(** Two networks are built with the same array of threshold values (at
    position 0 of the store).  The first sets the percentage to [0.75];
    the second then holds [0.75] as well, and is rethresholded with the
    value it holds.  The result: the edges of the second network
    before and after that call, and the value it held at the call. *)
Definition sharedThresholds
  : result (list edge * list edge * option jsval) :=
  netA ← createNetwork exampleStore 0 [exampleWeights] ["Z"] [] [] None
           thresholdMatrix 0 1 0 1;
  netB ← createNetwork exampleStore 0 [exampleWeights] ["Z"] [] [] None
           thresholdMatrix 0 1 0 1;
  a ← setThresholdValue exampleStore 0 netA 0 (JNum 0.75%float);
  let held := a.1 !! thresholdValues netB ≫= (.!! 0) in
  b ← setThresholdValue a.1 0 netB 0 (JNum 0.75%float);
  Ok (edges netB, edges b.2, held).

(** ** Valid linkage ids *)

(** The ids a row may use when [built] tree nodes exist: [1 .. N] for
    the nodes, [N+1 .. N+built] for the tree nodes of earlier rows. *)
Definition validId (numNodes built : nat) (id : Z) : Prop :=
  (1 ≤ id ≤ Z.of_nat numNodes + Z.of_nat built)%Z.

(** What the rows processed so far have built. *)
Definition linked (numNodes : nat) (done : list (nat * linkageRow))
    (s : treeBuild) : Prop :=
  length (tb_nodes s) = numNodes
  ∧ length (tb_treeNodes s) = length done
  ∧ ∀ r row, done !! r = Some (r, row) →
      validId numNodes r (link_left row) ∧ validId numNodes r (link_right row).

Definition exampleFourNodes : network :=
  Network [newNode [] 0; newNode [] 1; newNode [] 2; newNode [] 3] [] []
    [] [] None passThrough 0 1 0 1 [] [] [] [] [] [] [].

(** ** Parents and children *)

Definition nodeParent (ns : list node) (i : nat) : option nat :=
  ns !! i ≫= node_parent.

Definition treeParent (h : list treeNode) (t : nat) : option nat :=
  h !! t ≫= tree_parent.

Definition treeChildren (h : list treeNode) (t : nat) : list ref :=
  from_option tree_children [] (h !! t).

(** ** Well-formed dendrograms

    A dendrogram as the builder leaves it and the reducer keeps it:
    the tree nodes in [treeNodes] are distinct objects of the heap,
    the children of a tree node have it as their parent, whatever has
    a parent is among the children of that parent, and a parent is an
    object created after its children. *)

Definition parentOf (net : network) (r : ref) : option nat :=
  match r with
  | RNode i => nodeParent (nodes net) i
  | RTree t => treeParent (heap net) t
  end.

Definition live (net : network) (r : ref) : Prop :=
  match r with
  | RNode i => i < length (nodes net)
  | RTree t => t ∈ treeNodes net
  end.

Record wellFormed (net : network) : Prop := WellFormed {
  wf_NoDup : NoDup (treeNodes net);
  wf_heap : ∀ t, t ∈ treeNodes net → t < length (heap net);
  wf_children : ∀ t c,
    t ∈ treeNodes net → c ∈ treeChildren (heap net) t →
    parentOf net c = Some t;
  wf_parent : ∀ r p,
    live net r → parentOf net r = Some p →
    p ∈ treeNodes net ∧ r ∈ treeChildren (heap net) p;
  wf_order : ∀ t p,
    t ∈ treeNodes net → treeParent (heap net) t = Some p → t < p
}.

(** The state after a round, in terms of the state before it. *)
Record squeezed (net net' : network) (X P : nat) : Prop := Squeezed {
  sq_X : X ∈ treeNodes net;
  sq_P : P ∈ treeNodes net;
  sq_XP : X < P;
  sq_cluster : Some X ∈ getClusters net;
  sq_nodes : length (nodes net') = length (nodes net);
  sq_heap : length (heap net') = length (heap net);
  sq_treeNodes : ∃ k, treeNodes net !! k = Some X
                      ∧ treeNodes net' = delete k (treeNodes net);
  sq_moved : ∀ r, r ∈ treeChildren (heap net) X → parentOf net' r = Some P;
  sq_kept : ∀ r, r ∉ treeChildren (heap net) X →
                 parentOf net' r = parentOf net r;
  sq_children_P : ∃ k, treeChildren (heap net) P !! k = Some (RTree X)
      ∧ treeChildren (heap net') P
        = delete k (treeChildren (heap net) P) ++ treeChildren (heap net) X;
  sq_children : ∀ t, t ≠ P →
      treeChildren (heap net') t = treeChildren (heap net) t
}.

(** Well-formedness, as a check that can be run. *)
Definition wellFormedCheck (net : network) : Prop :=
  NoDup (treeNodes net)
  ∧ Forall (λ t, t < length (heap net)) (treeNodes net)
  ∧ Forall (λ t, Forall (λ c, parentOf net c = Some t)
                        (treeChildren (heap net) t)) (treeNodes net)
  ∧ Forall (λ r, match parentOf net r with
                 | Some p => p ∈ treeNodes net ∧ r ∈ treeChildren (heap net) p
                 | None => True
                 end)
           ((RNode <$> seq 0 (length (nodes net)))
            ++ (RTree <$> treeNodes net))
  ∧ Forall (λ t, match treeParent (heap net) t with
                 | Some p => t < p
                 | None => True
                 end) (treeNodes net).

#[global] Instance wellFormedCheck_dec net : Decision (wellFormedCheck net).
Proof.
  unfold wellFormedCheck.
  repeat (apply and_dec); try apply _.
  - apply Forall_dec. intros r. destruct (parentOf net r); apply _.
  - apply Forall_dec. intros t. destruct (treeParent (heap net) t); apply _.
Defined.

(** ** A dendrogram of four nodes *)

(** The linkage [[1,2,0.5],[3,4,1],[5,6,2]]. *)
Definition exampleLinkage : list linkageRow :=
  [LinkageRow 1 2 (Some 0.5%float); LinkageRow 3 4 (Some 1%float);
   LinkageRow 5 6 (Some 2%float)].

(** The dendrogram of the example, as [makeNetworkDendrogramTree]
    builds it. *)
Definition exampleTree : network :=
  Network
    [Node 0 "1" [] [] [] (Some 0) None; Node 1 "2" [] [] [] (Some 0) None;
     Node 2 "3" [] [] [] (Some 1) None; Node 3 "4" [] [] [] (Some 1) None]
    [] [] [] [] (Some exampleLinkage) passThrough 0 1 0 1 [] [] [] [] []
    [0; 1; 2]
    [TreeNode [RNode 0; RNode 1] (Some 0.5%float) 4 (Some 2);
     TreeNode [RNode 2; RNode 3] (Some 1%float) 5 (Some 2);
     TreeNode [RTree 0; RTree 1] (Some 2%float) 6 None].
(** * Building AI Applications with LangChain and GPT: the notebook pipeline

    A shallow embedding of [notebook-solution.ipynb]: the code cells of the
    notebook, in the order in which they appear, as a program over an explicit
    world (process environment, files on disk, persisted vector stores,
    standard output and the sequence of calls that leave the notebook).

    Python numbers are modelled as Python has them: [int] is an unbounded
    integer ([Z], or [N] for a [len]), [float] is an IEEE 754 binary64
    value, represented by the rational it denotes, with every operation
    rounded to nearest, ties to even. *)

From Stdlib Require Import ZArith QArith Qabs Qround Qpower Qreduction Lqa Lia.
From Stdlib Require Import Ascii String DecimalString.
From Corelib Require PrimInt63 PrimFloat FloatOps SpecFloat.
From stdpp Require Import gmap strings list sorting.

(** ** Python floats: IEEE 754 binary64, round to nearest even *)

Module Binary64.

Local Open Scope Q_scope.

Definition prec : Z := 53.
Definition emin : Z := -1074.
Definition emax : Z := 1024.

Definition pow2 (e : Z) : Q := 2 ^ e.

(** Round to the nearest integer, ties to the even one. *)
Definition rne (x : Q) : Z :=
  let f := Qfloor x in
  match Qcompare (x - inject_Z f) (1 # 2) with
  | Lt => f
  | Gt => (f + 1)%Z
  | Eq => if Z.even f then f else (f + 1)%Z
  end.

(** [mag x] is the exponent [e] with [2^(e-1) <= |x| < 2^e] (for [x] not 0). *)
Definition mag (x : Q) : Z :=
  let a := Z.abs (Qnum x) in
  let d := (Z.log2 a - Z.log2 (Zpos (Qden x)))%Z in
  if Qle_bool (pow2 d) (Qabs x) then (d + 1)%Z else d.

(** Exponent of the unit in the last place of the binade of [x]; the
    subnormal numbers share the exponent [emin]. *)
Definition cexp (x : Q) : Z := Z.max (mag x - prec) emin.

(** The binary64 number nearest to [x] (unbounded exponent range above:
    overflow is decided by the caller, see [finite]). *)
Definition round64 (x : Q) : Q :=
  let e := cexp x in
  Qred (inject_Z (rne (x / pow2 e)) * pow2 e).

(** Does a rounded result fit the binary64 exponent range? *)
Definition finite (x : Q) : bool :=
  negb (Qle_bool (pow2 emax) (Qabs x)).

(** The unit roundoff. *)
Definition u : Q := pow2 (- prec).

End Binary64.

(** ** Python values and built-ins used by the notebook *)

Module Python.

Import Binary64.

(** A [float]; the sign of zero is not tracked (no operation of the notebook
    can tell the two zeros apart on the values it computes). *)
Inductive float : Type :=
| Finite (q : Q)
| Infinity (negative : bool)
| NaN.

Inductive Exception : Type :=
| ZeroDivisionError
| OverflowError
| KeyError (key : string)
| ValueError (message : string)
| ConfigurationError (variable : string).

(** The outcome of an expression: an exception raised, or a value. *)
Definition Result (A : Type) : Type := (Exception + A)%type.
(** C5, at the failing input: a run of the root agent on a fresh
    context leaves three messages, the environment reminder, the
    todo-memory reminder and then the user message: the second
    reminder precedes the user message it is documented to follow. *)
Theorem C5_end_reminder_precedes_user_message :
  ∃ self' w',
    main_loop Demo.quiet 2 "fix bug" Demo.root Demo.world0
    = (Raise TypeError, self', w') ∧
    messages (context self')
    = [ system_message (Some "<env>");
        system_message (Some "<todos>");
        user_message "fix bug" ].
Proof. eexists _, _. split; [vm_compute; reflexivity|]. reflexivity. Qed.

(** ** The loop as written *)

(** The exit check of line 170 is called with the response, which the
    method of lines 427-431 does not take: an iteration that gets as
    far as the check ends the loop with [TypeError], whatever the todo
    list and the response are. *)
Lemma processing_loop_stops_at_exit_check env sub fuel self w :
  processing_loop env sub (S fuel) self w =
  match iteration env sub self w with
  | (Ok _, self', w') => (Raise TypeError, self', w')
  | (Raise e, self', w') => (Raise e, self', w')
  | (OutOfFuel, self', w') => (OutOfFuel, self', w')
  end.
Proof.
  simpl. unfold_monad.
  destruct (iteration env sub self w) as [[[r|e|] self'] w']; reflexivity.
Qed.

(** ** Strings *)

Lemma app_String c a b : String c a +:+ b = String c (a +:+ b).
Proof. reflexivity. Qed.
•••
■ ABOUT THIS EXERCISE ■
Only one stretch of the records above is wanted: the lines between the one holding "subnormal numbers share" and the one holding "overflow is decided", inclusive, reproduced exactly.

■ EXERCISE RESULT ■
    subnormal numbers share the exponent [emin]. *)
Definition cexp (x : Q) : Z := Z.max (mag x - prec) emin.

(** The binary64 number nearest to [x] (unbounded exponent range above:
    overflow is decided by the caller, see [finite]). *)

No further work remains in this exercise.